Take decisive action now. Clearly and firmly communicate your boundaries to him and prepare to do what you must if he continues to violate them.


----------



## toblerone (Oct 18, 2016)

I like to walk by where all the heroin dealers live. It's not that I'm looking to get high. Actually, it's almost like getting high just walking by them. How dare you accuse me of wanting to try heroin! Anyway, it's your fault for knowing I walk by heroin dealers!


----------



## MJJEAN (Jun 26, 2015)

He's lied, concealed, and blame shifted. He cannot be trusted. You are pregnant. Your unborn child's future health and even life is at risk if he visits a prostitute or finds some random skank and brings home an STI. This is NOT something you can be soft on, you can't nice him, you have to go Momma Bear.
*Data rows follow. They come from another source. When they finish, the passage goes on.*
Lemma dict_set_nodup {V} (k : string) (v : V) (d : list (string * V)) :
  NoDup (map fst d) -> NoDup (map fst (dict_set k v d)).
Proof.
  induction d as [|[k0 v0] d IH]; simpl; intros Hnd.
  - constructor; [apply not_elem_of_nil | constructor].
  - inversion Hnd as [|? ? Hnin Hnd']; subst.
    destruct (String.eqb k k0) eqn:E; simpl.
    + apply String.eqb_eq in E. subst k0. constructor; assumption.
    + apply String.eqb_neq in E. constructor; [|apply IH; exact Hnd'].
      rewrite dict_set_keys. intros [H|H]; [apply E; symmetry; exact H | apply Hnin; exact H].
Qed.

(** [_parse_template_config] never yields the same key twice. *)
Theorem parse_config_keys_unique (lines : list string) :
  NoDup (map fst (parse_config_lines lines)).
Proof.
  unfold parse_config_lines.
  assert (H : forall acc, NoDup (map fst acc) -> NoDup (map fst (fold_left parse_config_line lines acc))).
  { induction lines as [|l lines IH]; intros acc Hacc; simpl; [exact Hacc|].
    apply IH. unfold parse_config_line.
    destruct (String.eqb _ ""); [exact Hacc|].
    destruct (str_contains_char _ _); [|exact Hacc].
    destruct (py_split_once _ _) as [[key value]|]; [|exact Hacc].
    apply dict_set_nodup. exact Hacc. }
  apply H. constructor.
Qed.

(** [_parse_template_config]: the last [key = value] line of a key gives
    its value, whatever earlier lines assigned to it. *)
Theorem parse_config_last_line_wins (lines : list string) (raw_line key value : string) :
  py_split_once "=" (py_strip (py_strip_chars "#" (py_strip raw_line))) = Some (key, value) ->
  dict_get (py_strip key) (parse_config_lines (lines ++ [raw_line])%list) = Some (config_value value).
Proof.
  intros Hs. unfold parse_config_lines. rewrite fold_left_app. cbn [fold_left].
  unfold parse_config_line.
  rewrite (split_once_nonempty _ _ _ _ Hs), (split_once_some _ _ _ _ Hs), Hs.
  apply dict_get_set_eq.
Qed.

Lemma from_raw_config_returns (fs : string -> fs_entry) (d : list (string * pyval))
  (base_dir : option string) (w : world) (cfg : TemplateConfig) :
  fst (from_raw_config fs d base_dir w) = Returns cfg ->
  let d1 := dict_del "output-file" d in
  let d2 := dict_del "imports" d1 in
  let d3 := dict_del "reference-file" d2 in
  let d4 := dict_del "mcp-servers" d3 in
  let d5 := dict_del "mcp-tools" d4 in
  let d6 := dict_del "mcp-resources" d5 in
  exists servers r w1,
    fst (convert_reference_file base_dir (dict_get "reference-file" d2) w1) = Returns r
    /\ construct_TemplateConfig (dict_get "output-file" d) (dict_get "imports" d1) r servers
         (dict_get "mcp-tools" d4) (dict_get "mcp-resources" d5) d6 = Returns cfg.
Proof.
  intros H. unfold from_raw_config, dict_pop in H. cbv beta iota zeta in H.
  unfold mbind, PyM_bind, py_bind in H.
  match type of H with context [match ?M w with _ => _ end] =>
    destruct (M w) as [[servers|ex] w1] end; [|discriminate].
  match type of H with context [match ?M w1 with _ => _ end] =>
    destruct (M w1) as [[r|ex] w2] eqn:Ec end; [|discriminate].
  cbv zeta. exists servers, r, w1. rewrite Ec. split; [reflexivity | exact H].
Qed.

Lemma construct_extra (o i t rs : option pyval) (r : ref_value)
  (servers : list (string * McpServerConfig)) (extra : list (string * pyval)) (cfg : TemplateConfig) :
  construct_TemplateConfig o i r servers t rs extra = Returns cfg ->
  extra_params cfg = extra /\ validate_opt_path r = Returns (reference_file cfg)
  /\ validate_list_default i = Returns (imports cfg).
Proof.
  unfold construct_TemplateConfig.
  destruct (validate_opt_str o), (validate_list_default i), (validate_opt_path r),
    (validate_list_default t), (validate_list_default rs); try discriminate.
  intros H. injection H as <-. auto.
Qed.

Lemma dict_del_nodup {V} (k : string) (d : list (string * V)) :
  NoDup (map fst d) -> NoDup (map fst (dict_del k d)).
Proof.
  induction d as [|[k0 v0] d IH]; simpl; intros Hnd; [exact Hnd|].
  inversion Hnd as [|? ? Hnin Hnd']; subst.
  destruct (String.eqb k k0); [exact Hnd'|]. simpl. constructor; [|apply IH; exact Hnd'].
  intros Hin. apply Hnin. clear -Hin. induction d as [|[k1 v1] d IH]; simpl in *; [exact Hin|].
  destruct (String.eqb k k1); [apply list_elem_of_further; exact Hin|].
  simpl in Hin. apply elem_of_cons in Hin as [->|Hin]; [apply list_elem_of_here|].
  apply list_elem_of_further. apply IH. exact Hin.
Qed.
Fixpoint update (k : jsstr) (x : value) (fields : list (jsstr * value))
    : list (jsstr * value) :=
  match fields with
  | [] => [(k, x)]
  | (k', v) :: rest =>
      if str_eqb k k' then (k, x) :: rest else (k', v) :: update k x rest
  end.

(** [v.k = x], in strict mode. A named property put on an array is not
    kept: it would not be serialised either. *)
Definition set (v : value) (k : jsstr) (x : value) : Outcome value :=
  match v with
  | VObj fields => Return (VObj (update k x fields))
  | VArr items => Return (VArr items)
  | VUndef | VNull =>
      Throw (newTypeError (js "Cannot set properties of undefined (setting '"
                             ++ k ++ js "')"))
  | _ => Throw (newTypeError (js "Cannot create property '" ++ k ++ js "'"))
  end.

Definition not_a_function (what : jsstr) : JsError :=
  newTypeError (what ++ js " is not a function").

Definition not_iterable : JsError := newTypeError (js "object is not iterable").

(** The items a [for ... of] visits. *)
Definition iterate (v : value) : Outcome (list value) :=
  match v with
  | VArr items => Return items
  | VStr s => Return (map (fun c => VStr [c]) s)
  | _ => Throw not_iterable
  end.

(** The receiver of [v.forEach(...)], [v.map(...)] and the like. *)
Definition array_method (v : value) (method : jsstr) : Outcome (list value) :=
  match v with
  | VArr items => Return items
  | VUndef | VNull =>
      Throw (newTypeError (js "Cannot read properties of undefined (reading '"
                             ++ method ++ js "')"))
  | _ => Throw (not_a_function method)
  end.

(** The receiver of [v?.forEach(...)]: nothing to visit when [v] is
    null or undefined. *)
Definition array_method_opt (v : value) (method : jsstr) : Outcome (list value) :=
  if is_nullish v then Return [] else array_method v method.

Fixpoint for_each {A} (f : A -> Outcome unit) (l : list A) : Outcome unit :=
  match l with
  | [] => Return tt
  | x :: rest => obind (f x) (fun _ => for_each f rest)
  end.

Fixpoint map_out {A B} (f : A -> Outcome B) (l : list A) : Outcome (list B) :=
  match l with
  | [] => Return []
  | x :: rest =>
      obind (f x) (fun y => obind (map_out f rest) (fun ys => Return (y :: ys)))
  end.

Fixpoint fold_out {A S} (f : S -> A -> Outcome S) (l : list A) (s : S) : Outcome S :=
  match l with
  | [] => Return s
  | x :: rest => obind (f s x) (fun s' => fold_out f rest s')
  end.

Fixpoint for_each_M {A} (f : A -> M unit) (l : list A) : M unit :=
  match l with
  | [] => ret tt
  | x :: rest => bind (f x) (fun _ => for_each_M f rest)
  end.

Fixpoint fold_M {A S} (f : S -> A -> M S) (l : list A) (s : S) : M S :=
  match l with
  | [] => ret s
  | x :: rest => bind (f s x) (fun s' => fold_M f rest s')
  end.

(** Numbers: [mant * 10^exp10], compared exactly. *)
Definition num_lt (m1 e1 m2 e2 : Z) : bool :=
  let e := Z.min e1 e2 in
  m1 * 10 ^ (e1 - e) <? m2 * 10 ^ (e2 - e).

Definition num_eq (m1 e1 m2 e2 : Z) : bool :=
  let e := Z.min e1 e2 in
  m1 * 10 ^ (e1 - e) =? m2 * 10 ^ (e2 - e).

(** [Number(v)], [None] standing for NaN. Strings are read when they are
    empty or made of decimal digits; any other string, and any object, is
    taken to NaN. *)
Definition to_number (v : value) : option (Z * Z) :=
  match v with
  | VNum m e => Some (m, e)
  | VNull => Some (0, 0)
  | VBool b => Some (if b then 1 else 0, 0)
  | VStr s => if forallb is_digit s then Some (digits_value s 0, 0) else None
  | VArr [] => Some (0, 0)
  | _ => None
  end.

(** [a < b], [a >= b] and [a > b] on the numbers [a] and [b] convert to. *)
Definition js_lt (a b : value) : bool :=
  match to_number a, to_number b with
  | Some (m1, e1), Some (m2, e2) => num_lt m1 e1 m2 e2
  | _, _ => false
  end.

Definition js_ge (a b : value) : bool :=
  match to_number a, to_number b with
  | Some (m1, e1), Some (m2, e2) => negb (num_lt m1 e1 m2 e2)
  | _, _ => false
  end.

Definition js_gt (a b : value) : bool := js_lt b a.

(** [a === b] on primitives; two objects met at different places of a
    parsed document are never the same object. *)
Definition strict_eq (a b : value) : bool :=
  match a, b with
  | VUndef, VUndef | VNull, VNull => true
  | VBool x, VBool y => Bool.eqb x y
  | VNum m1 e1, VNum m2 e2 => num_eq m1 e1 m2 e2
  | VStr s, VStr t => str_eqb s t
  | _, _ => false
  end.

(** The decimal digits of a non-negative integer. *)
Definition digits_of (z : Z) : jsstr := num_to_str z.

Fixpoint pad_zeros (n : nat) (s : jsstr) : jsstr :=
  match n with
  | O => s
  | S n' => 48%N :: pad_zeros n' s
  end.

(** [String(v)]; an object prints as [[object Object]], an array as its
    items joined by commas. *)
Definition number_to_string (m e : Z) : jsstr :=
  if 0 <=? e then num_to_str (m * 10 ^ e)
  else
    let places := Z.to_nat (- e) in
    let ds := digits_of (Z.abs m) in
    let ds := pad_zeros (S places - List.length ds) ds in
    let int_part := firstn (List.length ds - places) ds in
    let frac := skipn (List.length ds - places) ds in
    (if m <? 0 then js "-" else []) ++ int_part ++ js "." ++ frac.
(** * The Upbit ETH trading bot: signed exchange client and buy engine

    A shallow embedding of [src/server.js]: the class [UpbitAPI] (request
    signing, balance and order-history lookup, order placement) and the
    class [TradingEngine] ([executeBuy], [checkDuplicateBuy]), and the two
    routes as functions of the request body.

    How the JavaScript is rendered:
    - numbers are IEEE 754 binary64 values ([spec_float] at precision 53),
      so [krwBalance * 0.1] is the rounded product the program computes;
    - time values (milliseconds since the epoch) are integers, an invalid
      date is [None];
    - JSON data received from the exchange is a [value]; reading a property
      of [null] or calling an array method on a non-array raises, and so
      does converting to a string ([parseFloat], [new Date], a template
      literal) an object that has a key [toString] of its own;
    - an [async] method is a computation [M A] over the list of HTTP
      requests sent so far: it returns a value or a thrown error, together
      with the extended list of requests;
    - library functions the program calls but does not define (axios, the
      clock, random identifiers, SHA-512, jsonwebtoken, float parsing and
      printing, date parsing) are the fields of a [Host]; console output is
      not modelled.

    Left out: the Express middleware that parses the body, and
    [app.listen]. *)

From Stdlib Require Import ZArith String List Bool Ascii Lia.
From Stdlib Require Import Floats.SpecFloat.
From Stdlib Require Import DecimalString.
Import ListNotations.

Local Open Scope string_scope.
Local Open Scope Z_scope.
Local Set Warnings "-register-all".

(* ===================================================================== *)
(** * JavaScript numbers *)
(* ===================================================================== *)

Module Number.

Definition prec : Z := 53.
Definition emax : Z := 1024.
(** An env file with one line per entry, each ended by a newline. *)
Fixpoint env_text (line : string * string -> string) (kvs : list (string * string))
    : string :=
  match kvs with
  | [] => EmptyString
  | kv :: kvs' => line kv ++ newline ++ env_text line kvs'
  end.

(** An environment that sets every alias [run_checks] reads. *)
Definition all_aliases_env : gmap string string :=
  list_to_map (map (fun k => (k, "stub")) (concat alias_lists)).

(** * Properties *)

Example py_int_ex1 : py_int " -1_000 " = Some (-1000)%Z. Proof. reflexivity. Qed.
Example py_int_ex2 : py_int "1__0" = None. Proof. reflexivity. Qed.
Example py_int_ex3 : py_int "007" = Some 7%Z. Proof. reflexivity. Qed.
Example py_str_int_ex : py_str_int 300000 = "300000". Proof. reflexivity. Qed.
Example py_str_int_ex2 : py_str_int (-5) = "-5". Proof. reflexivity. Qed.

Example valid_url_ex1 : valid_url "https://api.example.com" = Ok true. Proof. reflexivity. Qed.
Example valid_url_ex2 : valid_url "not-a-url" = Ok false. Proof. reflexivity. Qed.
Example valid_url_ex3 : valid_url "http://[" = Raise ValueError. Proof. reflexivity. Qed.
Example valid_url_ex4 : valid_url "http://[::1]:80/x" = Ok true. Proof. reflexivity. Qed.
Example valid_url_ex5 : valid_url "http://[1.2.3.4]" = Raise ValueError. Proof. reflexivity. Qed.
Example valid_url_ex6 : valid_url "http://[v1.x]" = Ok true. Proof. reflexivity. Qed.
Example valid_url_ex7 : valid_url "x://y" = Ok true. Proof. reflexivity. Qed.
Example valid_url_ex8 : valid_url "mailto:a@b" = Ok false. Proof. reflexivity. Qed.
Example valid_url_ex9 : valid_url "http://[fe80::1%eth0]" = Ok true. Proof. reflexivity. Qed.
Example valid_url_ex10 : valid_url "http://[::ffff:1.2.3.4]" = Ok true. Proof. reflexivity. Qed.
Example valid_url_ex11 : valid_url "http://[1:2:3:4:5:6:7:8:9]" = Raise ValueError. Proof. reflexivity. Qed.
Example valid_url_ex12 : valid_url "//host" = Ok false. Proof. reflexivity. Qed.
Example valid_url_ex13 : valid_url "http://[@::1]" = Raise ValueError. Proof. reflexivity. Qed.
Example valid_url_ex14 : valid_url "http://[@v1.]x" = Ok true. Proof. reflexivity. Qed.
Example valid_url_ex15 :
  valid_url ("http://h" ++ String (ascii_of_nat 188) "") = Ok true.
Proof. reflexivity. Qed.
Example checknetloc_ex1 :
  checknetloc (String "/" (String (ascii_of_nat 160) "")) = Raise ValueError.
Proof. reflexivity. Qed.
Example checknetloc_ex2 : checknetloc (String (ascii_of_nat 170) "") = Ok tt.
Proof. reflexivity. Qed.

Example poll_10000_passes :
  match run_checks (<["FIN_MONITORING_POLL_INTERVAL_MS" := "10000"]> ∅) with
  | Ok (rs, es) => nth_error rs 4 = Some (mk_result "monitoring.poll_interval_ms" true
                                          "10000 (autoEvaluate=true)") /\ es = []
  | Raise _ => False
  end.
Proof. vm_compute. split; reflexivity. Qed.

Example poll_unparsable_defaults :
  match run_checks (<["OPENFINCLAW_FIN_MONITORING_POLL_INTERVAL_MS" := "10s"]> ∅) with
  | Ok (rs, es) => nth_error rs 4 = Some (mk_result "monitoring.poll_interval_ms" true
                                          "300000 (autoEvaluate=true)") /\ es = []
  | Raise _ => False
  end.
Proof. vm_compute. split; reflexivity. Qed.

Example run_checks_empty_ex :
  run_checks ∅ = Ok ([mk_result "expert.mode" true "stub";
                      mk_result "info.mode" true "stub";
                      mk_result "expert.live_credentials" true "stub mode";
                      mk_result "info.live_credentials" true "stub mode";
                      mk_result "monitoring.poll_interval_ms" true "300000 (autoEvaluate=true)"], []).
Proof. vm_compute. reflexivity. Qed.

Lemma run_checks_unfold (env : gmap string string) :
  run_checks env =
    (let em := resolve_mode env expert_mode_keys in
     let im := resolve_mode env info_mode_keys in
     c1 ← cred_check em (pick env expert_key_keys None)
            (pick env expert_endpoint_keys None)
            "expert.live_credentials" expert_live_error;
     c2 ← cred_check im (pick env info_key_keys None)
            (pick env info_endpoint_keys None)
            "info.live_credentials" info_live_error;
     mret ([mk_result "expert.mode" (mode_ok em) em;
            mk_result "info.mode" (mode_ok im) im;
            c1.1; c2.1; monitoring_result env],
           app (errors_if (mode_ok em) (expert_mode_error em))
           (app (errors_if (mode_ok im) (info_mode_error im))
           (app c1.2 (app c2.2
             (errors_if (monitoring_poll_of env >=? 10000)%Z monitoring_error)))))).
Proof.
  unfold run_checks, cred_check, monitoring_result, mode_ok, errors_if.
  cbn zeta.
  destruct (String.eqb (resolve_mode env expert_mode_keys) "live");
  [destruct (live_ok (pick env expert_key_keys None) (pick env expert_endpoint_keys None))
     as [[|]|] |];
  destruct (String.eqb (resolve_mode env info_mode_keys) "live");
  try (destruct (live_ok (pick env info_key_keys None) (pick env info_endpoint_keys None))
     as [[|]|]);
  destruct (str_in (resolve_mode env expert_mode_keys) ["stub"; "live"]);
  destruct (str_in (resolve_mode env info_mode_keys) ["stub"; "live"]);
  destruct (monitoring_poll_of env >=? 10000)%Z; reflexivity.
Qed.

Lemma cred_check_ok (m : string) (k e : option string) (nm err : string)
    (c : CheckResult * list string) :
  cred_check m k e nm err = Ok c ->
  name c.1 = nm /\ c.2 = errors_if (ok c.1) err /\
  (String.eqb m "live" = true ->
     live_ok k e = Ok (ok c.1) /\ detail c.1 = "apiKey+endpoint required in live mode") /\
  (String.eqb m "live" = false -> c.1 = mk_result nm true "stub mode").
Proof.
  unfold cred_check. intros H.
  destruct (String.eqb m "live") eqn:Hm.
  - destruct (live_ok k e) as [b|x] eqn:Hl; cbn in H; [|discriminate].
    injection H as <-. cbn. destruct b; repeat split; auto; discriminate.
  - cbn in H. injection H as <-. cbn. repeat split; auto; discriminate.
Qed.

Lemma run_checks_Ok_inv (env : gmap string string) rs es :
  run_checks env = Ok (rs, es) ->
  exists c1 c2,
    cred_check (resolve_mode env expert_mode_keys) (pick env expert_key_keys None)
      (pick env expert_endpoint_keys None) "expert.live_credentials" expert_live_error = Ok c1 /\
    cred_check (resolve_mode env info_mode_keys) (pick env info_key_keys None)
      (pick env info_endpoint_keys None) "info.live_credentials" info_live_error = Ok c2 /\
    rs = [mk_result "expert.mode" (mode_ok (resolve_mode env expert_mode_keys))
            (resolve_mode env expert_mode_keys);
          mk_result "info.mode" (mode_ok (resolve_mode env info_mode_keys))
            (resolve_mode env info_mode_keys);
          c1.1; c2.1; monitoring_result env] /\
    es = app (errors_if (mode_ok (resolve_mode env expert_mode_keys))
                (expert_mode_error (resolve_mode env expert_mode_keys)))
         (app (errors_if (mode_ok (resolve_mode env info_mode_keys))
                (info_mode_error (resolve_mode env info_mode_keys)))
         (app c1.2 (app c2.2
           (errors_if (monitoring_poll_of env >=? 10000)%Z monitoring_error)))).
Proof.
  rewrite run_checks_unfold. cbn zeta. intros H.
  destruct (cred_check _ _ _ "expert.live_credentials" _) as [c1|x] eqn:E1;
    cbn in H; [|discriminate].
  destruct (cred_check _ _ _ "info.live_credentials" _) as [c2|x] eqn:E2;
    cbn in H; [|discriminate].
  injection H as <- <-. exists c1, c2. auto.
Qed.

Lemma errors_are_failing_checks (env : gmap string string) rs es :
  run_checks env = Ok (rs, es) ->
  es = map error_for_check (failing rs).
Proof.
  intros H. apply run_checks_Ok_inv in H as (c1 & c2 & E1 & E2 & -> & ->).
  apply cred_check_ok in E1 as (N1 & L1 & _).
  apply cred_check_ok in E2 as (N2 & L2 & _).
  destruct c1 as [[n1 o1 d1] l1], c2 as [[n2 o2 d2] l2]; simpl fst in *; simpl snd in *.
  cbn [name ok] in N1, N2, L1, L2; subst.
  unfold failing, monitoring_result, errors_if.
  destruct (mode_ok (resolve_mode env expert_mode_keys)),
           (mode_ok (resolve_mode env info_mode_keys)), o1, o2,
           (monitoring_poll_of env >=? 10000)%Z; reflexivity.
Qed.

Lemma run_checks_names (env : gmap string string) rs es :
  run_checks env = Ok (rs, es) -> map name rs = check_names.
Proof.
  intros H. apply run_checks_Ok_inv in H as (c1 & c2 & E1 & E2 & -> & _).
  apply cred_check_ok in E1 as (N1 & _), E2 as (N2 & _).
  cbn. rewrite N1, N2. reflexivity.
Qed.

Lemma bracket_env_raises : run_checks bracket_env = Raise ValueError.
Proof. vm_compute. reflexivity. Qed.

Lemma run_checks_bad_env : run_checks bad_env = Ok (bad_results, bad_errors).
Proof. vm_compute. reflexivity. Qed.

Lemma map_failing_nil (f : CheckResult -> string) (rs : list CheckResult) :
  map f (failing rs) = [] <-> Forall (fun r => ok r = true) rs.
Proof.
  unfold failing. induction rs as [|r rs IH]; cbn.
  - split; auto.
  - destruct (ok r) eqn:Hr; cbn.
    + rewrite IH. split; [intros; constructor; auto | intros H; inversion H; auto].
    + split; [discriminate | intros H; inversion H; congruence].
Qed.

(** ** Claims *)

(** C1. Whenever [run_checks] returns, it returns exactly five results
    named expert.mode, info.mode, expert.live_credentials,
    info.live_credentials, monitoring.poll_interval_ms, in that order; but
    it does not return on every input: on [bracket_env] (expert live mode,
    an API key, endpoint ["http://["]) it raises [ValueError]. *)
Theorem run_checks_five_results_unless_raise :
  (forall (env : gmap string string) rs es,
     run_checks env = Ok (rs, es) -> length rs = 5 /\ map name rs = check_names) /\
  run_checks bracket_env = Raise ValueError.
Proof.
  split.
  - intros env rs es H. pose proof (run_checks_names env rs es H) as Hn.
    split; [|exact Hn]. rewrite <- (length_map name rs), Hn. reflexivity.
  - exact bracket_env_raises.
Qed.

Lemma run_checks_five_results_unless_raise_witness :
  length default_results = 5 /\ map name default_results = check_names.
Proof.
  apply (proj1 run_checks_five_results_unless_raise ∅ default_results []).
  vm_compute. reflexivity.
Defined.

(** C2. Whenever [run_checks] returns [(results, errors)], [errors] is
    empty if and only if every result has [ok = true]. *)
Theorem errors_empty_iff_all_ok (env : gmap string string) rs es
    (H : run_checks env = Ok (rs, es)) :
  es = [] <-> Forall (fun r => ok r = true) rs.
Proof.
  rewrite (errors_are_failing_checks env rs es H). apply map_failing_nil.
Qed.

Lemma errors_empty_iff_all_ok_witness :
  bad_errors = [] <-> Forall (fun r => ok r = true) bad_results.
Proof.
  apply (errors_empty_iff_all_ok bad_env). vm_compute. reflexivity.
Defined.

(** C4 (defect). [run_checks] does not always return normally: in expert
    live mode with an API key and the endpoint ["http://["], [valid_url]
    calls [urlparse], which raises [ValueError] ("Invalid IPv6 URL"), and
    nothing catches it. *)
Theorem run_checks_raises_on_bracketed_endpoint :
  valid_url "http://[" = Raise ValueError /\
  bracket_env !! "OPENFINCLAW_FIN_EXPERT_MODE" = Some "live" /\
  bracket_env !! "OPENFINCLAW_FIN_EXPERT_API_KEY" = Some "k" /\
  bracket_env !! "OPENFINCLAW_FIN_EXPERT_ENDPOINT" = Some "http://[" /\
  run_checks bracket_env = Raise ValueError.
Proof.
  split; [reflexivity|]. split; [reflexivity|]. split; [reflexivity|].
  split; [reflexivity|]. exact bracket_env_raises.
Qed.

(** C8. On the empty configuration both modes resolve to "stub", the poll
    interval to 300000 and auto-evaluate to true, and [run_checks] returns
    five passing results and no error. *)
Theorem empty_config_defaults :
  resolve_mode ∅ expert_mode_keys = "stub" /\
  resolve_mode ∅ info_mode_keys = "stub" /\
  monitoring_poll_of ∅ = 300000%Z /\
  monitoring_enabled_of ∅ = true /\
  run_checks ∅ = Ok (default_results, []) /\
  Forall (fun r => ok r = true) default_results.
Proof.
  repeat split; try (vm_compute; reflexivity).
  repeat constructor.
Qed.

(** C10. Whenever [run_checks] returns [(results, errors)], the errors are
    exactly one per failing result, in the order of the results: the
    expert and info mode errors naming the resolved value, the two live
    credential errors and the poll interval error. *)
Theorem errors_match_failing_checks (env : gmap string string) rs es
    (H : run_checks env = Ok (rs, es)) :
  length es = length (failing rs) /\ es = map error_for_check (failing rs).
Proof.
  pose proof (errors_are_failing_checks env rs es H) as E.
  split; [rewrite E; apply length_map | exact E].
Qed.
If he's crossed the physical line and visited a prostitute, he'd have to pay for it. That means he may have left a paper trail. If I were you, I'd be going over the finances of at least the last 6 months with a fine tooth comb. I'd also run both credit reports to see if there are any lines of credit or credit cards that have been newly opened. And check balances on current credit cards/lines of credit. Look for cash withdrawls/cash back at supermarkets and other stores, too. Some will even buy a random item using their credit or debit card and then return it for cash to hide spending. So, if you see an item purchased that you can't find around the house, keep digging.


----------



## She'sStillGotIt (Jul 30, 2016)

lostgirl17 said:


> Thank you for your reply
> 
> I had this discussion about the fact if he wanted to he could simply meet these woman but I got the “you really don’t know me” crap talk. He is on the defence when I bring it up. He said it’s his own private fantasy and the fact they are local adds to that. I think personally he is full of **** and trying to get himself out of it. I argued how can he go from using porn to be turned on by a pic of a escort. It’s just a pic and nothing more on these sites. So this as a fantasy sounds a **** as the person he is right now


This guy is SO full of **** his eyes are brown.

You married a snake. Unfortunately, you found out after you got pregnant so that complicates things a lot.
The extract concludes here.